Former House Speaker Newt Gingrich continues to make the rounds touting President-elect Donald Trump's agenda, and he recently provided a glimpse into what Americans can expect once Trump takes office in a month.
During a lengthy interview with The Washington Post, Gingrich — who is serving an unofficial role as Trump's senior planner and outside advocate to sell Trump's plans and ideas — said the incoming president won't be like the typical Washington insider who occupies the Oval Office.
"For one thing, Trump is culturally in rebellion," Gingrich said. "He really is Queens and not Manhattan, and people need to understand that. He is blue collar, middle-class America. He builds buildings. He doesn't finance them. He actually goes onsite."
Gingrich said Trump, like former President Ronald Reagan, will be hands off when he needs to be but will micromanage when necessary.
"I think he has 15 golf courses. He's not the greens manager of every single course," Gingrich said of Trump. "He has lots of people who have to work as a team. But when he shows up at a particular golf course, he checks everything.

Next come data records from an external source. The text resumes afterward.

(** * Order intake backend of Christmas-Storyz (src/server.js)

    Shallow embedding of the Express handlers of [server.js] that deal with
    checkout, the payment webhook and the admin status update, together with
    the JavaScript primitives they rely on (truthiness, property lookup with
    the [Object.prototype] chain, [Number.prototype.toString], [parseInt]).

    JSON request values are modelled by [jsval]; JSON numbers are modelled by
    their integer value (no claim needs a fractional number). The external
    services (Stripe, the mail transport, lowdb) are parameters: Stripe's
    [constructEvent] is a verification function, [sendMail] a function saying
    whether a send succeeds, and [db.write()] is assumed to succeed. *)

From Stdlib Require Import String Ascii List ZArith Bool Lia.
From Stdlib Require Import DecimalString DecimalN.
From Stdlib Require Import Sorted Permutation.
Import ListNotations.
Open Scope string_scope.
Open Scope Z_scope.

(** ** JavaScript values *)

Inductive jsval :=
| JUndefined
| JNull
| JBool (b : bool)
| JNum (n : Z)
| JStr (s : string).

(** ECMAScript ToBoolean. *)
Definition truthy (v : jsval) : bool :=
  match v with
  | JUndefined | JNull => false
  | JBool b => b
  | JNum n => negb (n =? 0)
  | JStr s => negb (String.eqb s "")
  end.

(** Decimal digits of a natural number, most significant first. *)
Definition dec_N (n : N) : string :=
  DecimalString.NilEmpty.string_of_uint (N.to_uint n).

(** ** Numbers

    A JavaScript number is an IEEE double. The values the program handles
    are integers, so a number is modelled as the integer it denotes; the
    arithmetic of the source then rounds to a double, as below. *)

(** The double nearest to a positive integer [y] (ties to even), without
    the exponent bound: [y] itself below 2^53, else the 53 leading bits of
    [y], rounded on the remaining ones. *)
Definition round_pos (y : Z) : Z :=
  let n := Z.log2 y in
  if n <? 53 then y
  else
    let sh := n - 52 in
    let m := y / 2 ^ sh in
    let r := y mod 2 ^ sh in
    let half := 2 ^ (sh - 1) in
    let m' := if (half <? r) || ((r =? half) && Z.odd m) then m + 1 else m in
    m' * 2 ^ sh.

(** The double an exact integer result becomes; [None] when it rounds to an
    infinity (at 2^1024 and above). *)
Definition double_round (x : Z) : option Z :=
  let a := round_pos (Z.abs x) in
  if 2 ^ 1024 <=? a then None else Some (Z.sgn x * a).

(** Number of decimal digits of a positive integer. *)
Definition num_digits (x : Z) : Z := Z.of_nat (String.length (dec_N (Z.to_N x))).

(** [Number::toString], step 5: [s] has [k] digits and [s * 10 ^ e] denotes
    [x] as a double. The pairs worth trying for a given [k] are the two
    multiples of [10 ^ e] around [x], for the two exponents that give [k]
    digits. *)
Definition digit_candidates (x k : Z) : list (Z * Z) :=
  let d := num_digits x in
  flat_map (fun e => [(x / 10 ^ e, e); (x / 10 ^ e + 1, e)]) [d - k; d - k + 1].

Definition digits_denote (x k : Z) (c : Z * Z) : bool :=
  let '(s, e) := c in
  (10 ^ (k - 1) <=? s) && (s <? 10 ^ k) && (0 <=? e) &&
  match double_round (s * 10 ^ e) with Some y => y =? x | None => false end.

(** Of two candidates, the one whose value is closer to [x], the even one on
    a tie. *)
Definition closer (x : Z) (c1 c2 : Z * Z) : Z * Z :=
  let d1 := Z.abs (fst c1 * 10 ^ snd c1 - x) in
  let d2 := Z.abs (fst c2 * 10 ^ snd c2 - x) in
  if d1 <? d2 then c1 else if d2 <? d1 then c2
  else if Z.even (fst c1) then c1 else c2.

(** The smallest [k] for which a candidate exists; [k] = number of digits of
    [x] always has one ([s = x], [e = 0]) when [x] is a double. *)
Fixpoint shortest_from (x k : Z) (fuel : nat) : Z * Z :=
  match fuel with
  | O => (x, 0)
  | S f =>
      match filter (digits_denote x k) (digit_candidates x k) with
      | c :: cs => fold_left (closer x) cs c
      | [] => shortest_from x (k + 1) f
      end
  end.

Definition shortest_digits (x : Z) : Z * Z :=
  shortest_from x 1 (Z.to_nat (num_digits x)).

(** Exponential form, step 9: first digit of [s], then "." and its other
    digits if any, then "e+" and [n - 1] where [n] is [k + e]. *)
Definition exp_form (s e : Z) : string :=
  let ds := dec_N (Z.to_N s) in
  match ds with
  | String h rest =>
      String h ((if String.eqb rest "" then "" else String "." rest)
                  ++ "e+" ++ dec_N (Z.to_N (Z.of_nat (String.length ds) + e - 1)))
  | EmptyString => EmptyString
  end.

(** [Number::toString(x)] for an integer double [x]. Step 6 (k <= n <= 21:
    the digits of [s] then [n - k] zeros) is the decimal form of [s * 10 ^ e];
    [n <= 21] is [s * 10 ^ e < 10 ^ 21], since [s] has [k] digits. *)
Definition number_to_string (z : Z) : string :=
  if z =? 0 then "0"
  else
    let '(s, e) := shortest_digits (Z.abs z) in
    let body := if s * 10 ^ e <? 10 ^ 21 then dec_N (Z.to_N (s * 10 ^ e))
                else exp_form s e in
    if z <? 0 then String "-" body else body.

(** ECMAScript ToString on the values a JSON body can hold. *)
Definition js_to_string (v : jsval) : string :=
  match v with
  | JUndefined => "undefined"
  | JNull => "null"
  | JBool true => "true"
  | JBool false => "false"
  | JNum n => number_to_string n
  | JStr s => s
  end.

(** ** [parseInt(s)] with no radix argument *)

Definition is_ws (c : ascii) : bool :=
  existsb (fun n => Nat.eqb (nat_of_ascii c) n) [9; 10; 11; 12; 13; 32; 160]%nat.

Fixpoint trim_start (s : string) : string :=
  match s with
  | String c r => if is_ws c then trim_start r else s
  | EmptyString => EmptyString
  end.

Definition is_digit (c : ascii) : bool :=
  (Nat.leb 48 (nat_of_ascii c) && Nat.leb (nat_of_ascii c) 57)%nat.

Fixpoint digit_prefix (s : string) : string :=
  match s with
  | String c r => if is_digit c then String c (digit_prefix r) else EmptyString
  | EmptyString => EmptyString
  end.

Definition hex_val (c : ascii) : option Z :=
  let n := nat_of_ascii c in
  if (Nat.leb 48 n && Nat.leb n 57)%nat then Some (Z.of_nat n - 48)
  else if (Nat.leb 97 n && Nat.leb n 102)%nat then Some (Z.of_nat n - 87)
  else if (Nat.leb 65 n && Nat.leb n 70)%nat then Some (Z.of_nat n - 55)
  else None.

(** Value of the longest hexadecimal prefix; [None] when it is empty. *)
Fixpoint hex_prefix (acc : option Z) (s : string) : option Z :=
  match s with
  | String c r =>
      match hex_val c with
      | Some d => hex_prefix (Some (16 * match acc with Some a => a | None => 0 end + d)) r
      | None => acc
      end
  | EmptyString => acc
  end.

(** [None] is [NaN], or an infinity for a digit string beyond the double
    range (both are written as [null] by [JSON.stringify]). The value of the
    digits is rounded to the nearest double. *)
Definition parse_int (s : string) : option Z :=
  let s1 := trim_start s in
  let '(sign, s2) :=
    match s1 with
    | String c r =>
        if Ascii.eqb c "-"%char then (-1, r)
        else if Ascii.eqb c "+"%char then (1, r) else (1, s1)
    | EmptyString => (1, s1)
    end in
  let decimal :=
    match digit_prefix s2 with
    | EmptyString => None
    | p => match DecimalString.NilEmpty.uint_of_string p with
           | Some u => double_round (sign * Z.of_N (N.of_uint u))
           | None => None
           end
    end in
  match s2 with
  | String z (String x r) =>
      if Ascii.eqb z "0"%char && (Ascii.eqb x "x"%char || Ascii.eqb x "X"%char)
      then match hex_prefix None r with
           | Some v => double_round (sign * v)
           | None => None
           end
      else decimal
  | _ => decimal
  end.

(** ** Property lookup on an object literal

    [obj[k]] on a plain object literal: an own property, else a property
    inherited from [Object.prototype] (all of which are truthy: functions,
    or the object [Object.prototype] itself for [__proto__]), else
    [undefined]. *)

Inductive lookup (A : Type) :=
| Own (a : A)
| Inherited (name : string)
| Absent.
Arguments Own {A} a.
Arguments Inherited {A} name.
Arguments Absent {A}.

Definition object_prototype_names : list string :=
  ["constructor"; "__defineGetter__"; "__defineSetter__"; "hasOwnProperty";
   "__lookupGetter__"; "__lookupSetter__"; "isPrototypeOf";
   "propertyIsEnumerable"; "toString"; "valueOf"; "__proto__";
   "toLocaleString"].

Fixpoint assoc {A} (k : string) (l : list (string * A)) : option A :=
  match l with
  | (k', a) :: r => if String.eqb k k' then Some a else assoc k r
  | [] => None
  end.

Definition js_lookup {A} (own : list (string * A)) (k : string) : lookup A :=
  match assoc k own with
  | Some a => Own a
  | None =>
      if existsb (String.eqb k) object_prototype_names then Inherited k
      else Absent
  end.

(** Truthiness of [obj[k]]. *)
Definition lookup_truthy {A} (r : lookup A) : bool :=
  match r with Absent => false | _ => true end.

(** ECMAScript ToPropertyKey on a JSON value. *)
Definition to_key (v : jsval) : string := js_to_string v.

(** ** Catalog: [PRODUCTS] and [VIBES] *)

Record product := {
  price : Z;
  name : string;
  shippingRequired : bool
}.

"If he plays 18 holes, in mid-play, he'll get on the walkie-talkie and say, 'Hey, Fred. You know that [thing] over there, that that's not working right. You got to come down here and fix it!'
"When it mattered, Reagan could micromanage."
Gingrich said Trump's three priorities as president will be job creation, national security, and draining the swamp, the latter being Trump's phrase for cleaning up Washington of corruption.
Other key points Gingrich raised in the interview with the Post:
- Trump's experience dealing with planning and zoning people in New York City has prepared him for working with lawmakers in Washington.
- Gingrich hopes Trump will choose the right people to deal with "demand reduction" regarding the war on drugs.
- Trump could be bold enough to tackle criminal justice reform, which would "drive Washington crazy."
- Trump's foreign policy will be "to think. He's going to have a lot of pretty smart people in the room and he's going to say, 'Let's look at the facts and then develop a theory.'"
In a separate interview with NPR's Diane Rehm, Gingrich said Trump's wealth and business interests create an unprecedented problem in the White House. And the solution may be for Congress to change some of the nation's ethics laws so Trump would not be in violation.
"You have somebody who is a billionaire, and we have not really dealt with this relative scale of wealth in the White House in some ways since George Washington, who may have been the wealthiest man in the colonies," Gingrich said. "So historically this is an unusual amount of economic interest and virtually impossible to isolate.
"We have never seen this kind of wealth in the White House, and so traditional rules don't work, and we're going to have to think up, you know, a whole new approach."